▶ _DATASET EXTRACT_
··········
(* ===== verification/RouteSafety.v ===== *)
(** Guarded gateway mutations: [src/app/services/razorpay/route_safety.py].

    Every statement here commits on its own, so a mutation is a state
    transformer that keeps its effects when it raises.  [W] is the world outside
    the operations table (the gateway and the other tables), [send] the mutation
    itself, and the request is known by its digest. *)

From Stdlib Require Import ZArith Lia String.
From S2P Require Import Prelude PyDecimal PyFloat PyValues.
Open Scope Z_scope.

Inductive op_state := Unknown | Rejected | Succeeded.

#[export] Instance op_state_eq_dec : EqDecision op_state.
Proof. solve_decision. Defined.

(** Does an exception of [send] prove that nothing happened at the gateway? *)
Definition proves_rejection (e : exn) : bool :=
  match e with
  | ValidationError _ | ConflictError _ | NotFoundError _ => true
  | RazorpayAPIError code =>
      (400 <=? code) && (code <? 500) && negb (bool_decide (code ∈ [408; 409; 425; 429]))
  | _ => false
  end.

Section RouteSafety.
Context {W R : Type}.

(** A row of [rzp_route_operations]. *)
Record operation := { request_hash : string; resource_key : string; state : op_state; response : option R }.
Abbreviation operations := (gmap string operation).

(** Another operation of the same resource has an unknown outcome. *)
Definition blocked (ops : operations) (key resource : string) : bool :=
  bool_decide (map_Exists (λ k op, resource_key op = resource ∧ k ≠ key ∧ state op = Unknown) ops).

(** [INSERT ... ON CONFLICT DO UPDATE ... WHERE ... RETURNING]: the claim. *)
Definition claim (ops : operations) (key digest resource : string) : option operations :=
  match ops !! key with
  | None => Some (<[key := {| request_hash := digest; resource_key := resource; state := Unknown;
                              response := None |}]> ops)
  | Some op =>
      if bool_decide (request_hash op = digest) && bool_decide (resource_key op = resource)
         && bool_decide (state op = Rejected)
      then Some (<[key := {| request_hash := request_hash op; resource_key := resource_key op;
                             state := Unknown; response := response op |}]> ops)
      else None
  end.

Definition set_state (s : op_state) (r : option R) (op : operation) : operation := {|
  request_hash := request_hash op; resource_key := resource_key op; state := s;
  response := match r with Some _ => r | None => response op end |}.

Definition guarded_mutation (key resource digest : string) (send : W → W * res R)
    (st : operations * W) : operations * W * res R :=
  let (ops, w) := st in
  if blocked ops key resource then
    (ops, w, Err (RuntimeError "Earlier Route operation has an unknown outcome; reconcile before another mutation"))
  else
    let claim_and_send :=
      match claim ops key digest resource with
      | None => (ops, w, Err (ValueError "Route operation was already claimed or key was reused"))
      | Some ops' =>
          match send w with
          | (w', Ok r) => (alter (set_state Succeeded (Some r)) key ops', w', Ok r)
          | (w', Err e) =>
              if proves_rejection e then (alter (set_state Rejected None) key ops', w', Err e)
              else (ops', w', Err e)
          end
      end in
    match ops !! key with
    | Some op =>
        if negb (bool_decide (request_hash op = digest)) then
          (ops, w, Err (ValueError "Route operation key reused with different request"))
        else
          match state op with
          | Succeeded =>
              match response op with
              | Some r => (ops, w, Ok r)
              | None => (ops, w, Err (ValueError "null response"))
              end
          | Unknown => (ops, w, Err (RuntimeError "Route outcome unknown: reconcile at Razorpay before retrying "))
          | Rejected => claim_and_send
          end
    | None => claim_and_send
    end.

(** A stored success carries its response. *)
Definition ops_wf (ops : operations) : Prop :=
  map_Forall (λ _ op, state op = Succeeded → is_Some (response op)) ops.

(** ** Facts *)

Lemma blocked_spec ops key resource :
  blocked ops key resource = true ↔
  ∃ k op, ops !! k = Some op ∧ resource_key op = resource ∧ k ≠ key ∧ state op = Unknown.
Proof. unfold blocked. rewrite bool_decide_eq_true. unfold map_Exists. naive_solver. Qed.

(** The cases of a mutation: refused without sending, replayed, or sent. *)
Inductive outcome (key resource digest : string) (send : W → W * res R) (ops : operations) (w : W) :
    operations → W → res R → Prop :=
  | Refused e :
      (blocked ops key resource = true ∨ ∃ op, ops !! key = Some op ∧
         (request_hash op ≠ digest ∨ state op = Unknown ∨ (state op = Rejected ∧ resource_key op ≠ resource))) →
      outcome key resource digest send ops w ops w (Err e)
  | Replayed op r :
      ops !! key = Some op → request_hash op = digest → state op = Succeeded → response op = Some r →
      outcome key resource digest send ops w ops w (Ok r)
  | Sent w' result :
      blocked ops key resource = false →
      (ops !! key = None ∨ ∃ op, ops !! key = Some op ∧ request_hash op = digest ∧
         resource_key op = resource ∧ state op = Rejected) →
      send w = (w', result) →
      ∀ old, outcome key resource digest send ops w
        (<[key := {| request_hash := digest; resource_key := resource;
             state := match result with
                      | Ok _ => Succeeded
                      | Err e => if proves_rejection e then Rejected else Unknown
                      end;
             response := match result with Ok r => Some r | Err _ => old end |}]> ops) w' result.

Lemma guarded_mutation_outcome key resource digest send ops w ops' w' result :
  ops_wf ops → guarded_mutation key resource digest send (ops, w) = (ops', w', result) →
  outcome key resource digest send ops w ops' w' result.
Proof.
  intros Hwf H. cbn in H. destruct (blocked ops key resource) eqn:Hb.
  { simplify_eq. apply Refused. by left. }
  assert (∀ old, ((ops !! key = None ∧ old = None) ∨ ∃ op, ops !! key = Some op ∧ request_hash op = digest ∧
      resource_key op = resource ∧ state op = Rejected ∧ old = response op) →
    claim ops key digest resource = Some (<[key := {| request_hash := digest; resource_key := resource;
      state := Unknown; response := old |}]> ops)) as Hclaim.
  { intros old [[Hn ->]|(op & Hop & Hd & Hr & Hs & ->)]; unfold claim; [by rewrite Hn|].
    rewrite Hop, !bool_decide_eq_true_2 by done. cbn. by rewrite Hd, Hr. }
  assert (∀ old, claim ops key digest resource = Some (<[key := {| request_hash := digest; resource_key := resource;
      state := Unknown; response := old |}]> ops) →
    (ops !! key = None ∨ ∃ op, ops !! key = Some op ∧ request_hash op = digest ∧
       resource_key op = resource ∧ state op = Rejected) →
    match claim ops key digest resource with
    | None => (ops, w, Err (ValueError "Route operation was already claimed or key was reused"))
    | Some ops' =>
        match send w with
        | (w', Ok r) => (alter (set_state Succeeded (Some r)) key ops', w', Ok r)
        | (w', Err e) =>
            if proves_rejection e then (alter (set_state Rejected None) key ops', w', Err e)
            else (ops', w', Err e)
        end
    end = (ops', w', result) → outcome key resource digest send ops w ops' w' result) as Hsend.
  { intros old -> Hcase. destruct (send w) as [w1 [r|e]] eqn:Hs; [|destruct (proves_rejection e) eqn:He]; intros E;
      injection E as <- <- <-; rewrite ?alter_insert_eq;
      pose proof (Sent key resource digest send ops w _ _ Hb Hcase Hs old) as Ho; cbn in Ho; rewrite ?He in Ho; exact Ho. }
  destruct (ops !! key) as [op|] eqn:Hop.
  - destruct (bool_decide (request_hash op = digest)) eqn:Hd; cbn [negb] in H;
      [apply bool_decide_eq_true in Hd|apply bool_decide_eq_false in Hd; simplify_eq; apply Refused; right; exists op; auto].
    destruct (state op) eqn:Hs.
    + simplify_eq. apply Refused. right. exists op. auto.
    + destruct (decide (resource_key op = resource)) as [Hr|Hr].
      * apply (Hsend (response op)); [apply Hclaim; right; eauto 10|right; eauto 10|exact H].
      * unfold claim in H. rewrite Hop, (bool_decide_eq_true_2 _ Hd), (bool_decide_eq_false_2 _ Hr) in H.
        cbn in H. injection H as <- <- <-. apply Refused. right. exists op. auto.
    + destruct (Hwf key op Hop Hs) as [r Hr]. rewrite Hr in H. simplify_eq. by eapply Replayed.
  - apply (Hsend None); [apply Hclaim; by left|by left|exact H].
Qed.

(** A mutation leaves the world alone or is one send. *)
Lemma guarded_mutation_world key resource digest send ops w :
  let w' := (guarded_mutation key resource digest send (ops, w)).1.2 in w' = w ∨ w' = (send w).1.
Proof. cbn. destruct (send w) as [w1 r]. repeat case_match; simplify_eq/=; auto. Qed.

Lemma outcome_wf key resource digest send ops w ops' w' result :
  ops_wf ops → outcome key resource digest send ops w ops' w' result → ops_wf ops'.
Proof.
  intros Hwf [| |w1 result1 Hb Hcase Hs old]; [done..|]. apply map_Forall_insert_2; [|done]. cbn.
  destruct result1 as [r|e]; [by eexists|]. by destruct (proves_rejection e).
Qed.
End RouteSafety.
Arguments operation R : clear implicits.

(** ** Sequences of attempts *)

(** What a send's result says about the gateway. *)
Definition verdict {R} (r : res R) : op_state :=
  match r with Ok _ => Succeeded | Err e => if proves_rejection e then Rejected else Unknown end.

Section Attempts.
Context {W R : Type}.

Record attempt := { a_key : string; a_resource : string; a_digest : string; a_send : W → W * res R }.

(** The same send, recorded in a log of the world. *)
Definition logged (a : attempt) (w : W * list (string * op_state)) : W * list (string * op_state) * res R :=
  let (w', r) := a_send a w.1 in ((w', w.2 ++ [(a_key a, verdict r)]), r).

Definition attempt_once (a : attempt) (st : gmap string (operation R) * (W * list (string * op_state))) :=
  guarded_mutation (a_key a) (a_resource a) (a_digest a) (logged a) st.

Fixpoint run (l : list attempt) (st : gmap string (operation R) * (W * list (string * op_state))) :=
  match l with [] => st | a :: l' => run l' (attempt_once a st).1 end.

(** The sends made under a key. *)
Definition sends (key : string) (log : list (string * op_state)) : list op_state :=
  map snd (filter (λ x, x.1 = key) log).

(** The log of a key is rejections, then its current state. *)
Definition log_inv (ops : gmap string (operation R)) (log : list (string * op_state)) : Prop :=
  ∀ key, match ops !! key with
         | None => sends key log = []
         | Some op => ∃ pre, Forall (λ s, s = Rejected) pre ∧ sends key log = pre ++ [state op]
         end.

Lemma sends_app key log k v : sends key (log ++ [(k, v)]) = sends key log ++ (if decide (k = key) then [v] else []).
Proof. unfold sends. rewrite filter_app, filter_cons, filter_nil, map_app. cbn. by case_decide. Qed.

Lemma attempt_inv a ops w log :
  ops_wf ops → log_inv ops log →
  let st' := (attempt_once a (ops, (w, log))).1 in ops_wf st'.1 ∧ log_inv st'.1 st'.2.2.
Proof.
  intros Hwf Hinv. unfold attempt_once.
  destruct (guarded_mutation (a_key a) (a_resource a) (a_digest a) (logged a) (ops, (w, log))) as [[ops' [w' log']] r] eqn:E.
  cbn. pose proof (guarded_mutation_outcome _ _ _ _ _ _ _ _ _ Hwf E) as Ho.
  split; [by eapply outcome_wf|]. inversion Ho as [| |? ? Hb Hcase Hs old]; subst; [done..|].
  unfold logged in Hs. destruct (a_send a (w, log).1) as [w1 r1] eqn:Hw. cbn in Hs. injection Hs as <- <- <-.
  intros key. rewrite sends_app. destruct (decide (a_key a = key)) as [<-|Hne].
  - rewrite lookup_insert_eq. specialize (Hinv (a_key a)).
    destruct Hcase as [Hn|(op & Hop & _ & _ & Hrej)].
    + rewrite Hn in Hinv. exists []. rewrite Hinv. split; [constructor|done].
    + rewrite Hop in Hinv. destruct Hinv as (pre & Hpre & Hlog). exists (pre ++ [Rejected]).
      rewrite Hlog, Hrej. split; [by apply Forall_app_2; [|constructor]|done].
  - rewrite lookup_insert_ne by done. rewrite app_nil_r. apply Hinv.
Qed.

Lemma run_inv l ops w log :
  ops_wf ops → log_inv ops log → let st := run l (ops, (w, log)) in ops_wf st.1 ∧ log_inv st.1 st.2.2.
Proof.
  revert ops w log. induction l as [|a l IH]; intros ops w log Hwf Hinv; [done|]. cbn [run].
  pose proof (attempt_inv a ops w log Hwf Hinv) as Ha. cbv zeta in Ha.
  destruct Ha as [Hwf' Hinv']. destruct (attempt_once a (ops, (w, log))) as [[ops' [w' log']] r].
  exact (IH ops' w' log' Hwf' Hinv').
Qed.
End Attempts.

(** However often and under whatever keys a gateway mutation is attempted,
    each key sends at most one request whose outcome is not a proven rejection,
    and nothing is sent under the key after it. *)
Theorem at_most_one_send {W R} (l : list (@attempt W R)) (w : W) (key : string) :
  ∃ rejected final, sends key (run l (∅, (w, []))).2.2 = rejected ++ final ∧
    Forall (λ s, s = Rejected) rejected ∧ (length final <= 1)%nat.
Proof.
  destruct (run_inv l ∅ w [] (map_Forall_empty _)) as [_ Hinv]; [intros k; by rewrite lookup_empty|].
  specialize (Hinv key). destruct (_ !! key) as [op|].
  - destruct Hinv as (pre & Hpre & ->). exists pre, [state op]. done.
  - exists [], []. rewrite Hinv. repeat split; [constructor|cbn; lia].
Qed.

(** While an operation of a resource has an unknown outcome, every mutation of
    the resource is refused without sending: neither the operations table nor
    the world changes, whatever the key and the request. *)
Theorem unknown_outcome_blocks {W R} key resource digest (send : W → W * res R) ops w k op :
  ops !! k = Some op → resource_key op = resource → state op = Unknown →
  ∃ e, guarded_mutation key resource digest send (ops, w) = (ops, w, Err e).
Proof.
  intros Hop Hr Hs. cbn. destruct (blocked ops key resource) eqn:Hb; [by eexists|].
  destruct (decide (k = key)) as [->|Hne].
  - rewrite Hop, Hs. case_match; by eexists.
  - assert (blocked ops key resource = true); [|congruence]. apply blocked_spec. by exists k, op.
Qed.

(** A succeeded operation is replayed: the same key and request return the
    stored response and send nothing; the same key with another request is a
    ValueError. *)
Theorem success_is_replayed {W R} key resource digest digest2 (send : W → W * res R) ops w op r :
  blocked ops key resource = false → ops !! key = Some op → request_hash op = digest →
  state op = Succeeded → response op = Some r → digest2 ≠ digest →
  guarded_mutation key resource digest send (ops, w) = (ops, w, Ok r) ∧
  guarded_mutation key resource digest2 send (ops, w)
    = (ops, w, Err (ValueError "Route operation key reused with different request")).
Proof.
  intros Hb Hop Hd Hs Hr Hne. cbn. rewrite Hb, Hop, Hd, Hs, Hr.
  by rewrite bool_decide_eq_true_2, bool_decide_eq_false_2.
Qed.

(** ** Examples *)

Definition demo_op (s : op_state) : operation Z :=
  {| request_hash := "h"; resource_key := "pay_1"; state := s; response := Some 7 |}.
Definition demo_ops (s : op_state) : gmap string (operation Z) := {[ "k1"%string := demo_op s ]}.
Definition charge (w : Z) : Z * res Z := (w + 100, Ok 7).

Lemma unknown_outcome_blocks_witness :
  ∃ e, guarded_mutation "k2" "pay_1" "h2" charge (demo_ops Unknown, 0) = (demo_ops Unknown, 0, Err e).
Proof.
  apply (unknown_outcome_blocks "k2" "pay_1" "h2" charge (demo_ops Unknown) 0 "k1" (demo_op Unknown));
    reflexivity.
Defined.

Lemma success_is_replayed_witness :
  guarded_mutation "k1" "pay_1" "h" charge (demo_ops Succeeded, 0) = (demo_ops Succeeded, 0, Ok 7).
Proof.
  apply (success_is_replayed "k1" "pay_1" "h" "other" charge (demo_ops Succeeded) 0 (demo_op Succeeded) 7);
    [reflexivity..|done].
Defined.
··········
▶ _TASK INSTRUCTIONS_
All lines from the beginning of the material above through the one with "the operations table (the" need to be returned exactly; please return those and only those.

▶ _OUTPUT OF THE TASK_
(* ===== verification/RouteSafety.v ===== *)
(** Guarded gateway mutations: [src/app/services/razorpay/route_safety.py].

    Every statement here commits on its own, so a mutation is a state
    transformer that keeps its effects when it raises.  [W] is the world outside
    the operations table (the gateway and the other tables), [send] the mutation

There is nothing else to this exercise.